(** ** The installation *)

Definition GetInstallationState : Stmt InstallationState := reading (fun d => match t_installation d with Some i => Ok i | None => Err NoRows end).
Definition SeedInstallationState (installationID : string) : Stmt Z := fun d =>
  let row := mkInstallation installationID 0 in
  if is_none (t_installation d) && check_installation row then Ok (1, set_installation (Some row) d) else Ok (0, d).
Definition SetInstallationInitialized (to from : Z) : Stmt Z := fun d =>
  match t_installation d with
  | Some i => if is_Initialized i =? from
              then if check_installation (mkInstallation (is_InstallationID i) to)
                   then Ok (1, set_installation (Some (mkInstallation (is_InstallationID i) to)) d) else Err CheckFailed
              else Ok (0, d)
  | None => Ok (0, d)
  end.

(** ** Login sessions *)

Definition find_key {K A} `{Countable K} (p : A -> bool) (m : gmap K A) : option K := fst <$> List.find (fun kr => p kr.2) (map_to_list m).
Definition GetSessionByID (id : Z) : Stmt SessionRow := reading (fun d => get_row id (t_sessions d)).
Definition GetSessionByTokenHash (hash : string) : Stmt SessionRow := reading (fun d => find_row (fun s => bool_decide (sr_TokenHash s = hash)) (t_sessions d)).
(** Any row whose current or previous token it is. *)
Definition GetSessionByAnyTokenHash (hash : string) : Stmt SessionRow :=
  reading (fun d => find_row (fun s => bool_decide (sr_TokenHash s = hash) || bool_decide (sr_PrevTokenHash s = Some hash)) (t_sessions d)).
Definition DeleteSession (id : Z) : Stmt unit := fun d => Ok (tt, set_sessions (delete id (t_sessions d)) d).
Definition DeleteSessionByTokenHash (hash : string) : Stmt unit := fun d =>
  Ok (tt, set_sessions (drop_rows (fun s => bool_decide (sr_TokenHash s = hash)) (t_sessions d)) d).
Definition DeleteSessionByPrevTokenHash (hash : string) : Stmt Z := fun d =>
  let m := drop_rows (fun s => bool_decide (sr_PrevTokenHash s = Some hash)) (t_sessions d) in
  Ok (Z.of_nat (size (t_sessions d)) - Z.of_nat (size m), set_sessions m d).
Definition DeleteUserSessions (userID : Z) : Stmt unit := fun d => Ok (tt, set_sessions (drop_rows (fun s => sr_UserID s =? userID) (t_sessions d)) d).
Definition DeleteExpiredSessions (before : Z) : Stmt Z := fun d =>
  let m := drop_rows (fun s => sr_ExpiresAt s <? before) (t_sessions d) in
  Ok (Z.of_nat (size (t_sessions d)) - Z.of_nat (size m), set_sessions m d).

(** Whether another session than [key] holds the token hash. *)
Definition token_taken (key : Z) (hash : string) (d : Db) : bool :=
  exists_row (fun s => negb (sr_ID s =? key) && bool_decide (sr_TokenHash s = hash)) (t_sessions d).
Definition RotateSession (newHash : string) (lastUsedAt expiresAt : Z) (oldHash : string) (now : Z) : Stmt SessionRow := fun d =>
  match find_key (fun s => bool_decide (sr_TokenHash s = oldHash) && (now <? sr_ExpiresAt s)) (t_sessions d) with
  | None => Err NoRows
  | Some key =>
      s <-? get_row key (t_sessions d) ;;
      let row := mkSessionRow (sr_ID s) (sr_UserID s) (sr_DeviceID s) newHash (Some (sr_TokenHash s)) expiresAt lastUsedAt (sr_CreatedAt s) in
      if negb (check_session row) then Err CheckFailed
      else if token_taken key newHash d then Err UniqueFailed
      else Ok (row, set_sessions (<[key := row]> (t_sessions d)) d)
  end.
Definition UpsertSession (row : SessionRow) : Stmt SessionRow := fun d =>
  if negb (check_session row) then Err CheckFailed
  else match find_key (fun s => (sr_UserID s =? sr_UserID row) && bool_decide (sr_DeviceID s = sr_DeviceID row)) (t_sessions d) with
       | Some key =>
           s <-? get_row key (t_sessions d) ;;
           let new := mkSessionRow (sr_ID s) (sr_UserID s) (sr_DeviceID s) (sr_TokenHash row) (Some (sr_TokenHash s)) (sr_ExpiresAt row) (sr_LastUsedAt row) (sr_CreatedAt s) in
           if token_taken key (sr_TokenHash row) d then Err UniqueFailed
           else Ok (new, set_sessions (<[key := new]> (t_sessions d)) d)
       | None =>
           m <-? insert_row true session_conflict (refers (t_users d) (Some (sr_UserID row))) (sr_ID row) row (t_sessions d) ;; Ok (row, set_sessions m d)
       end.

(** ** Invites *)

Definition invite_live (now : Z) (i : InviteRow) : bool := match ir_ExpiresAt i with Some e => now <? e | None => true end.
Definition CreateInvite (row : InviteRow) : Stmt InviteRow := fun d =>
  m <-? insert_row (check_invite row) invite_conflict (refers (t_roles d) (Some (ir_RoleKey row)) && refers (t_users d) (ir_CreatedBy row)) (ir_ID row) row (t_invites d) ;;
  Ok (row, set_invites m d).
Definition GetInviteByCodeHash (hash : string) (now : Z) : Stmt InviteRow :=
  reading (fun d => find_row (fun i => bool_decide (ir_CodeHash i = hash) && invite_live now i) (t_invites d)).
Definition ConsumeInvite (id now : Z) : Stmt InviteRow := fun d =>
  i <-? get_row id (t_invites d) ;;
  if (0 <? ir_UsesLeft i) && invite_live now i
  then let row := mkInviteRow (ir_ID i) (ir_CodeHash i) (ir_RoleKey i) (ir_UsesLeft i - 1) (ir_ExpiresAt i) (ir_CreatedBy i) (ir_CreatedAt i) in
       Ok (row, set_invites (<[id := row]> (t_invites d)) d)
  else Err NoRows.
Definition DeleteInvite (id : Z) : Stmt Z := fun d => _ <-? get_row id (t_invites d) ;; Ok (id, set_invites (delete id (t_invites d)) d).
(* ===== verification/DatabaseProps.v ===== *)
(** * DatabaseProps: the schema is an invariant of every statement

    [db_ok] is the invariant in terms of the checks and conflicts the statements
    enforce, and every statement keeps it.  [declared] says the same in terms of
    [schema.sql]: the columns, unique indexes and references of each table on
    its rows; [db_ok] implies it. *)

From S2P Require Import Prelude State Support Database.
From stdpp Require Import base gmap strings list fin_maps sorting.
From Stdlib Require Import ZArith Lia.
#[local] Open Scope string_scope.
#[local] Open Scope list_scope.
#[local] Open Scope Z_scope.

Module DatabaseProps.
Import State Etag Database.

(** ** One table *)

(** Rows are filed under their key, satisfy their checks and do not conflict. *)
Record table_ok {K A} `{Countable K} (key : A -> K) (check : A -> bool) (conflict : A -> A -> bool) (m : gmap K A) : Prop := {
  to_row : forall k r, m !! k = Some r -> key r = k /\ check r = true;
  to_unique : forall i j x y, m !! i = Some x -> m !! j = Some y -> i <> j -> conflict x y = false
}.

(** Every reference of a row of [m] is a key of [t]. *)
Definition refs {K A J B} `{Countable K, Countable J} (f : A -> option J) (m : gmap K A) (t : gmap J B) : Prop :=
  forall k r x, m !! k = Some r -> f r = Some x -> is_Some (t !! x).

Section Tables.
Context {K A : Type} `{Countable K} (key : A -> K) (check : A -> bool) (conflict : A -> A -> bool).
Implicit Types m : gmap K A.

Lemma exists_row_false (p : A -> bool) m k r : exists_row p m = false -> m !! k = Some r -> p r = false.
Proof.
  unfold exists_row. intros He Hk. destruct (p r) eqn:Hp; [|done]. rewrite <- He. symmetry. apply existsb_exists. exists r.
  split; [|done]. apply list_elem_of_In, list_elem_of_fmap. exists (k, r). split; [done|]. by apply elem_of_map_to_list.
Qed.

Lemma exists_row_true (p : A -> bool) m k r : m !! k = Some r -> p r = true -> exists_row p m = true.
Proof. intros Hk Hp. destruct (exists_row p m) eqn:He; [done|]. by rewrite (exists_row_false p m k r He Hk) in Hp. Qed.

Lemma insert_row_inv checked b k row m m' : insert_row checked conflict b k row m = Ok m' ->
  checked = true /\ m !! k = None /\ exists_row (conflict row) m = false /\ b = true /\ m' = <[k := row]> m.
Proof.
  unfold insert_row. destruct checked; cbn [negb]; [|done]. case_bool_decide as Hk; cbn [orb]; [done|].
  destruct (exists_row (conflict row) m) eqn:He; [done|]. destruct b; cbn [negb]; [|done]. intros [= <-].
  split_and!; try done. destruct (m !! k); [|done]. by destruct Hk.
Qed.

Lemma table_insert k row m : (forall a b, conflict a b = conflict b a) -> key row = k -> check row = true -> m !! k = None ->
  exists_row (conflict row) m = false -> table_ok key check conflict m -> table_ok key check conflict (<[k := row]> m).
Proof.
  intros Hsym Hkey Hc Hk He [T1 T2]. split.
  - intros k' r [[<- <-]|[_ Hr]]%lookup_insert_Some; [done|by apply T1].
  - intros i j x y [[<- <-]|[Hi Hx]]%lookup_insert_Some [[<- <-]|[Hj Hy]]%lookup_insert_Some Hne; try done.
    + by eapply exists_row_false.
    + rewrite Hsym. by eapply exists_row_false.
    + by eapply T2.
Qed.

Lemma update_row_inv (chk : A -> bool) b f k m r m' : update_row chk b f k m = Ok (r, m') ->
  exists old, m !! k = Some old /\ r = f old /\ chk (f old) = true /\ b (f old) = true /\ m' = <[k := f old]> m.
Proof.
  unfold update_row. destruct (m !! k) as [old|]; [|done]. destruct (chk (f old)) eqn:Hc; cbn [negb]; [|done].
  destruct (b (f old)) eqn:Hb; cbn [negb]; [|done]. intros [= <- <-]. by exists old.
Qed.

Lemma table_update k old new m : (forall a b, conflict a b = conflict b a) -> (forall b, conflict new b = conflict old b) ->
  key new = key old -> check new = true -> m !! k = Some old ->
  table_ok key check conflict m -> table_ok key check conflict (<[k := new]> m).
Proof.
  intros Hsym Hcf Hkey Hc Hk [T1 T2]. split.
  - intros k' r [[<- <-]|[_ Hr]]%lookup_insert_Some; [|by apply T1]. rewrite Hkey. split; [by eapply T1|done].
  - intros i j x y [[<- <-]|[Hi Hx]]%lookup_insert_Some [[<- <-]|[Hj Hy]]%lookup_insert_Some Hne; try done.
    + rewrite Hcf. by eapply T2.
    + rewrite Hsym, Hcf. eapply T2; [done|done|congruence].
    + by eapply T2.
Qed.

Lemma table_replace k new m : (forall a b, conflict a b = conflict b a) -> key new = k -> check new = true ->
  (forall j y, m !! j = Some y -> j <> k -> conflict new y = false) -> table_ok key check conflict m -> table_ok key check conflict (<[k := new]> m).
Proof.
  intros Hsym Hkey Hc Hcf [T1 T2]. split.
  - intros k' r [[<- <-]|[_ Hr]]%lookup_insert_Some; [done|by apply T1].
  - intros i j x y [[<- <-]|[Hi Hx]]%lookup_insert_Some [[<- <-]|[Hj Hy]]%lookup_insert_Some Hne; try done.
    + by eapply Hcf.
    + rewrite Hsym. by eapply Hcf.
    + by eapply T2.
Qed.

Lemma table_subseteq m m' : m' ⊆ m -> table_ok key check conflict m -> table_ok key check conflict m'.
Proof.
  intros Hs [T1 T2]. split.
  - intros k r Hr. apply T1. by eapply lookup_weaken.
  - intros i j x y Hx Hy. apply T2; by eapply lookup_weaken.
Qed.

Lemma table_fmap (g : A -> A) m : (forall r, key (g r) = key r) -> (forall r, check r = true -> check (g r) = true) ->
  (forall a b, conflict (g a) (g b) = conflict a b) -> table_ok key check conflict m -> table_ok key check conflict (g <$> m).
Proof.
  intros Hk Hc Hcf [T1 T2]. split.
  - intros k r Hr. rewrite lookup_fmap in Hr. destruct (m !! k) as [x|] eqn:E; [|done]. injection Hr as <-.
    destruct (T1 _ _ E) as [E1 E2]. rewrite Hk. split; [done|by apply Hc].
  - intros i j x y Hx Hy Hne. rewrite lookup_fmap in Hx, Hy. destruct (m !! i) as [x'|] eqn:Ex; [|done]. destruct (m !! j) as [y'|] eqn:Ey; [|done].
    injection Hx as <-. injection Hy as <-. rewrite Hcf. by eapply T2.
Qed.

Lemma drop_rows_subseteq (p : A -> bool) m : drop_rows p m ⊆ m.
Proof. apply map_filter_subseteq. Qed.
Lemma drop_rows_Some (p : A -> bool) m k r : drop_rows p m !! k = Some r <-> m !! k = Some r /\ p r = false.
Proof. unfold drop_rows. by rewrite map_lookup_filter_Some. Qed.
Lemma table_delete k m : table_ok key check conflict m -> table_ok key check conflict (delete k m).
Proof. apply table_subseteq, delete_subseteq. Qed.
Lemma table_drop p m : table_ok key check conflict m -> table_ok key check conflict (drop_rows p m).
Proof. apply table_subseteq, drop_rows_subseteq. Qed.
End Tables.

Lemma user_conflict_sym a b : user_conflict a b = user_conflict b a.
Proof. unfold user_conflict. apply bool_decide_ext. split; by intros ->. Qed.
Lemma access_conflict_sym a b : access_conflict a b = access_conflict b a.
Proof.
  unfold access_conflict. rewrite Z.eqb_sym. destruct (ar_Resource b =? ar_Resource a); cbn [andb]; [|done].
  rewrite (bool_decide_ext (ar_PrincipalType a = _) (ar_PrincipalType b = ar_PrincipalType a)) by (split; by intros ->).
  case_bool_decide as Ht; cbn [andb]; [|done]. rewrite Ht. case_bool_decide; apply bool_decide_ext; split; by intros ->.
Qed.
Lemma same_scope_sym t t' g g' c c' : same_scope t t' g g' c c' = same_scope t' t g' g c' c.
Proof. unfold same_scope. apply bool_decide_ext. naive_solver. Qed.
Lemma binding_conflict_sym a b : binding_conflict a b = binding_conflict b a.
Proof.
  unfold binding_conflict. rewrite (andb_comm (bool_decide (br_RoleKey a = "owner"))), same_scope_sym, Z.eqb_sym. do 3 f_equal.
  apply bool_decide_ext. split; by intros ->.
Qed.
Lemma mute_conflict_sym a b : mute_conflict a b = mute_conflict b a.
Proof. unfold mute_conflict. rewrite same_scope_sym, Z.eqb_sym. do 2 f_equal. apply bool_decide_ext. split; by intros ->. Qed.
Lemma session_conflict_sym a b : session_conflict a b = session_conflict b a.
Proof. unfold session_conflict. rewrite Z.eqb_sym. f_equal; [|f_equal]; apply bool_decide_ext; split; by intros ->. Qed.
Lemma invite_conflict_sym a b : invite_conflict a b = invite_conflict b a.
Proof. unfold invite_conflict. apply bool_decide_ext. split; by intros ->. Qed.

Section Refs.
Context {K A J B : Type} `{Countable K, Countable J} (f : A -> option J).
Implicit Types (m : gmap K A) (t : gmap J B).

Lemma refers_spec t k : refers t k = true <-> forall x, k = Some x -> is_Some (t !! x).
Proof.
  destruct k as [k|]; cbn.
  - rewrite bool_decide_eq_true. split; [by intros ? ? [= <-]|by intros Hk; apply Hk].
  - done.
Qed.

Lemma refs_insert k row m t : refers t (f row) = true -> refs f m t -> refs f (<[k := row]> m) t.
Proof.
  intros Hr Hm k' r x [[<- <-]|[_ Hk]]%lookup_insert_Some Hx; [by eapply refers_spec|by eapply Hm].
Qed.
Lemma refs_subseteq m m' t : m' ⊆ m -> refs f m t -> refs f m' t.
Proof. intros Hs Hm k r x Hk. apply (Hm k). by eapply lookup_weaken. Qed.
Lemma refs_grow m t j b : refs f m t -> refs f m (<[j := b]> t).
Proof. intros Hm k r x Hk Hx. apply lookup_insert_is_Some'. right. by eapply Hm. Qed.
Lemma refs_delete m t j : refs f m t -> (forall k r, m !! k = Some r -> f r <> Some j) -> refs f m (delete j t).
Proof.
  intros Hm Hno k r x Hk Hx. rewrite lookup_delete_ne; [by eapply Hm|]. intros <-. by eapply Hno.
Qed.
Lemma refs_fmap (g : A -> A) m t : (forall r x, f (g r) = Some x -> f r = Some x) -> refs f m t -> refs f (g <$> m) t.
Proof.
  intros Hg Hm k r x Hk Hx. rewrite lookup_fmap in Hk. destruct (m !! k) as [r'|] eqn:E; [|done]. injection Hk as <-. eapply Hm; [done|by apply Hg].
Qed.
Lemma refs_fmap_parent (g : B -> B) m t : refs f m t -> refs f m (g <$> t).
Proof. intros Hm k r x Hk Hx. rewrite lookup_fmap. apply fmap_is_Some. by eapply Hm. Qed.
Lemma refs_delete_child k m t : refs f m t -> refs f (delete k m) t.
Proof. apply refs_subseteq, delete_subseteq. Qed.
Lemma refs_drop_child p m t : refs f m t -> refs f (drop_rows p m) t.
Proof. apply refs_subseteq, drop_rows_subseteq. Qed.
(** A cascade: the children of the deleted row go with it. *)
Lemma refs_cascade p m t j : (forall r, f r = Some j -> p r = true) -> refs f m t -> refs f (drop_rows p m) (delete j t).
Proof.
  intros Hp Hm. apply refs_delete; [by apply refs_drop_child|]. intros k r [_ Hr]%drop_rows_Some Hj. by rewrite (Hp r Hj) in Hr.
Qed.
(** [SET NULL]: the children forget the deleted row. *)
Lemma refs_forget (g : A -> A) m t j : (forall r x, f (g r) = Some x -> f r = Some x /\ x <> j) -> refs f m t -> refs f (g <$> m) (delete j t).
Proof.
  intros Hg Hm. apply refs_delete; [apply refs_fmap; [|done]; intros r x Hx; by apply Hg|].
  intros k r Hr Hx. rewrite lookup_fmap in Hr. destruct (m !! k); [|done]. injection Hr as <-. by apply Hg in Hx as [_ ?].
Qed.
End Refs.

(** ** The schema *)

Section Schema.
Context `{!SqlPrims}.
Lemma t_refuse P er : safe P -> goal P (mthrow er).
Proof. intros Hs. apply triple_throw. apply Hs. Qed.
Lemma t_assoc {A'} P (m : mut A') (f : A' -> mut A) (g : A -> mut (B * bool)) : goal P (mbind m (fun x => mbind (f x) g)) -> goal P (mbind (mbind m f) g).
Proof. intros Hm. exact Hm. Qed.
Lemma t_pure P (a : A) (f : A -> mut (B * bool)) : goal P (f a) -> goal P (mbind (mret a) f).
Proof. intros Hm. exact Hm. Qed.
Lemma t_refuse_bind P er (f : A -> mut (B * bool)) : safe P -> goal P (mbind (mthrow er) f).
Proof. intros Hs. exact (t_refuse P er Hs). Qed.
Lemma t_ensure P (r : result A err) (f : A -> mut (B * bool)) : safe P -> (forall a, r = Ok a -> goal P (f a)) -> goal P (mbind (ensure r) f).
Proof. intros Hs Hf. destruct r as [a|er]; [by apply t_pure, Hf|by apply t_refuse_bind]. Qed.
Lemma t_encoded P (o : option A) (f : A -> mut (B * bool)) : safe P -> (forall a, o = Some a -> goal P (f a)) -> goal P (mbind (encoded o) f).
Proof. intros Hs Hf. destruct o as [a|]; [by apply t_pure, Hf|by apply t_refuse_bind]. Qed.
Lemma t_write (m : mut (B * bool)) : goal working m -> goal started m.
Proof. intros Hm. eapply triple_conseq; [exact Hm| |done]. intros t p e (? & ? & Ed). unfold working. by rewrite Ed. Qed.
Lemma t_stored (m : Tx.Store A) (f : A -> mut (B * bool)) : sound m -> (forall a, goal working (f a)) -> goal working (mbind (stored m) f).
Proof.
  intros Hs Hf. apply (triple_bind _ _ _ (fun _ => working)); [|done|intros er; apply working_safe].
  apply triple_act. intros t p e (? & ? & Hd). split_and!; try done. by apply sound_raise.
Qed.
Lemma t_read (m : Tx.Store A) (f : A -> mut (B * bool)) : still m -> (forall a, run_at m d0 a -> goal started (f a)) -> goal started (mbind (stored m) f).
Proof.
  intros Hm Hf. apply (triple_bind _ _ _ (fun r t p e => started t p e /\ forall a, r = Ok a -> run_at m d0 a)).
  - apply triple_act. intros t p e (? & ? & Ed). split; [split_and!; try done; by rewrite (still_raise ErrOfStore m Hm)|].
    intros a. unfold Tx.raise. destruct (m t) as [[x|x] t'] eqn:Em; intros [= <-]. by exists t, t'.
  - intros a t p e k X [HP Ha]. by apply (Hf a (Ha a eq_refl)).
  - intros er t p e [HP _]. by eapply started_safe.
Qed.
(** The first statement that may write. *)
Lemma t_first (m : Tx.Store A) (f : A -> mut (B * bool)) : sound m -> (forall a, run_at m d0 a -> goal working (f a)) -> goal started (mbind (stored m) f).
Proof.
  intros Hm Hf. apply (triple_bind _ _ _ (fun r t p e => working t p e /\ forall a, r = Ok a -> run_at m d0 a)).
  - apply triple_act. intros t p e (? & ? & Ed). split; [split_and!; try done; apply sound_raise; [done|by rewrite Ed]|].
    intros a. unfold Tx.raise. destruct (m t) as [[x|x] t'] eqn:Em; intros [= <-]. by exists t, t'.
  - intros a t p e k X [HP Ha]. by apply (Hf a (Ha a eq_refl)).
  - intros er t p e [HP _]. by eapply working_safe.
Qed.
(** A statement whose failure the body inspects, and which then changed nothing. *)
Lemma t_attempt (m : Tx.Store A) (f : result A Tx.StoreError -> mut (B * bool)) : sound m -> atomic m -> (forall a, goal working (f (Ok a))) ->
  (forall er, goal started (f (Err er))) -> goal started (mbind (stored (Tx.attempt m)) f).
Proof.
  intros Hm Ha Hok Her. apply (triple_bind _ _ _ (fun r => match r with Ok (Ok _) => working | Ok (Err _) => started | Err _ => fun _ _ _ => False end)).
  - apply triple_act. intros t p e (? & ? & Ed). unfold Tx.raise, Tx.attempt. specialize (Hm t). specialize (Ha t). rewrite Ed in Hm. specialize (Hm Hd0).
    destruct (m t) as [[x|x] t']; cbn in *; split_and!; try done. rewrite <- Ed. by eapply Ha.
  - intros [x|x]; [apply Hok|apply Her].
  - done.
Qed.
Lemma t_noop (v : B) : checked true -> goal started (mret (v, true)).
Proof. intros Hc. by apply triple_ret. Qed.
Lemma t_done (v : B) : checked false -> goal reserved (mret (v, false)).
Proof. intros Hc. by apply triple_ret. Qed.
Lemma t_held c (m : Tx.Store A) (f : A -> mut (B * bool)) : quiet m -> (forall a, goal (holding c) (f a)) -> goal (holding c) (mbind (stored m) f).
Proof.
  intros Hm Hf. apply (triple_bind _ _ _ (fun _ => holding c)); [|done|intros er; apply holding_safe].
  apply triple_act. intros t p e (? & ? & Hd & Hds & ?). destruct (quiet_raise (@ErrOfStore E) m Hm t Hd) as [Hd' Hs']. split_and!; try done. by eapply describes_synced.
Qed.
Lemma t_rows c c' (m : mut (B * bool)) : same_rows c c' -> goal (holding c') m -> goal (holding c) m.
Proof. intros [E1 E2] Hm. eapply triple_conseq; [exact Hm| |done]. intros t p e (? & ? & ? & ? & ?). rewrite <- E1, <- E2 in *. split_and!; congruence. Qed.
End Rules.

Lemma t_current {B} (f : nat * StateVersion -> mut (B * bool)) : triple started (f (pb_pointer p0, pb_current p0)) body_post -> triple started (mbind current f) body_post.
Proof.
  intros Hf. apply (triple_bind _ _ _ (fun r t p e => r = Ok (pb_pointer p0, pb_current p0) /\ started t p e)).
  - apply triple_current. intros t p e (-> & -> & ?). done.
  - intros a t p e k X [[= ->] Hp]. by apply Hf.
  - by intros er t p e [? _].
Qed.

Lemma t_candidate {B} (f : nat * StateCandidate -> mut (B * bool)) :
  (forall c, base c = pb_current p0 -> triple (holding c) (f (pb_pointer p0, c)) body_post) -> triple working (mbind build_candidate f) body_post.
Proof.
  intros Hf. apply (triple_bind _ _ _ (fun r t p e => match r with Ok pc => pc.1 = pb_pointer p0 /\ holding pc.2 t p e | Err _ => working t p e end)).
  2: { intros [n c] t p e k X [Hn Hp]. cbn in Hn. subst n. refine (Hf c _ t p e k X Hp). apply Hp. }
  2: { intros er. apply working_safe. }
  unfold build_candidate. apply (triple_bind _ _ _ (fun r t p e => r = Ok (pb_pointer p0, pb_current p0) /\ working t p e)).
  { apply triple_current. intros t p e (-> & -> & ?). done. }
  2: { by intros er t p e [? _]. }
  intros [n v]. apply (triple_bind _ _ _ (fun r t p e => (n, v) = (pb_pointer p0, pb_current p0) /\ working t p e /\
    match r with Ok pj => pj = projection_of (tx_db t) | Err _ => True end)).
  - apply triple_act. intros t p e ([= -> ->] & -> & -> & Hd). destruct (loadStateProjection_reads _ t eq_refl) as [Hdb Hr].
    unfold Tx.raise. destruct (Installation.loadStateProjection t) as [[pj|er] t']; cbn [fst snd] in *.
    + destruct Hr as [[= ->]|[[=] _]]. unfold working. rewrite Hdb. done.
    + unfold working. rewrite Hdb. done.
  - intros pj. cbn [fst snd]. destruct (BuildPersistentCandidateFrom v (Some (Some pj))) as [c|er] eqn:Eb.
    + apply triple_ret. intros t p e ([= -> ->] & (-> & -> & Hd) & ->). apply Build_rows in Eb as [Eb Ebase]. split; [done|].
      destruct (projection_loads _ Hd) as (st & Hst & Hds). rewrite Hst in Eb. injection Eb as ->. by split_and!.
    + apply triple_throw. by intros t p e (_ & ? & _).
  - by intros er t p e (_ & ? & _).
Qed.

***

Directions: Take every line of the material that contains the word "holding", and copy it.

Solution to this task:
Lemma t_held c (m : Tx.Store A) (f : A -> mut (B * bool)) : quiet m -> (forall a, goal (holding c) (f a)) -> goal (holding c) (mbind (stored m) f).
  intros Hm Hf. apply (triple_bind _ _ _ (fun _ => holding c)); [|done|intros er; apply holding_safe].
Lemma t_rows c c' (m : mut (B * bool)) : same_rows c c' -> goal (holding c') m -> goal (holding c) m.
  (forall c, base c = pb_current p0 -> triple (holding c) (f (pb_pointer p0, c)) body_post) -> triple working (mbind build_candidate f) body_post.
  intros Hf. apply (triple_bind _ _ _ (fun r t p e => match r with Ok pc => pc.1 = pb_pointer p0 /\ holding pc.2 t p e | Err _ => working t p e end)).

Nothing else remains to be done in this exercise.